In their chapter on “The Outside World” the authors trace the history of North Korea’s relations with the rest of the world and “the very limited exposure” of its diplomats to the world. This “produced a generation with great suspicion of outsiders and a dour and unyielding approach to negotiations (page 113).” The authors outline the development of relations with South Korea and give a fair, if brief, summary of the problems between North Korea and Japan.

Their account of the negotiations over nuclear developments is a useful analysis of a complex issue. Their conclusion, which is only briefly stated, is not one, however, which President George W Bush is likely to endorse: “More sensible than a confrontational and hostile approach is that one that draws the DPRK ever more into the wider world, and one that accepts that the North does fear a genuine threat from the massive armed forces of the United States (page 138).”

The second part entitled “Visiting and Living in the DPRK” is essentially a guide book to the country.
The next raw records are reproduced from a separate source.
(** * tes4_pack: packing a directory under every flag combination

    A shallow embedding of [scripts/tes4_pack.py].  The script computes the
    power set of the [Flags] enumeration, folds each subset into one integer
    with bitwise OR, and shells out to the [bsarch] archiver once per job.

    The pure part (flags, [powerset], [accumulate], string formatting) is
    embedded as functions; the effectful part ([os.chdir], [os.makedirs],
    [subprocess.run]) is embedded in a state-and-exception monad over a
    small model of the process and of the file system. *)

From Stdlib Require Import ZArith Ascii String List Lia DecimalString.
From stdpp Require Import base numbers list strings gmap.
Import ListNotations.

Local Open Scope Z_scope.

(** ** The flag enumeration (lines 3-8) *)

Inductive Flags :=
| directory_strings
| file_strings
| compressed
| embedded_file_names.

(** [flag.value]: each member is [1 << k]. *)
Definition value (flag : Flags) : Z :=
  match flag with
  | directory_strings => Z.shiftl 1 0
  | file_strings => Z.shiftl 1 1
  | compressed => Z.shiftl 1 2
  | embedded_file_names => Z.shiftl 1 8
  end.

(** Iterating over the enumeration class yields the members in definition
    order. *)
Definition Flags_members : list Flags :=
  [directory_strings; file_strings; compressed; embedded_file_names].

(** [[flag.value for flag in Flags]] *)
Definition flag_values : list Z := map value Flags_members.

(** ** itertools *)

(** [itertools.combinations(s, r)]: the [r]-element subsequences of [s], in
    lexicographic order of positions. *)
Fixpoint combinations {A} (s : list A) (r : nat) : list (list A) :=
  match r, s with
  | O, _ => [[]]
  | S _, [] => []
  | S r', x :: t => map (cons x) (combinations t r') ++ combinations t r
  end.

(** [powerset] (lines 10-13): the chain of [combinations(s, r)] for
    [r] in [range(len(s)+1)].  This is the sequence of items the returned
    iterator yields. *)
Definition powerset {A} (a_iterable : list A) : list (list A) :=
  let s := a_iterable in
  concat (map (fun r => combinations s r) (seq 0 (length s + 1))).

(** [itertools.accumulate(xs, func, initial=init)]: the running results,
    starting with the initial value itself. *)
Fixpoint accumulate {A B} (func : B -> A -> B) (xs : list A) (initial : B)
  : list B :=
  initial ::
  match xs with
  | [] => []
  | x :: t => accumulate func t (func initial x)
  end.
It deals with everything from visas to hotels and restaurants, doing business in the country and places worth visiting. Some of these places sound as if they could be attractive to tourists if communications and hotels were drastically improved.

The third part entitled “A Brush with History” is an entertaining account by Jim Hoare of the difficulties and frustrating problems he encountered in opening the British mission in Pyongyang. Through patience and persistence he eventually got permission for the opening of satellite communications which he rightly considered essential in these days for the efficient conduct of diplomatic relations.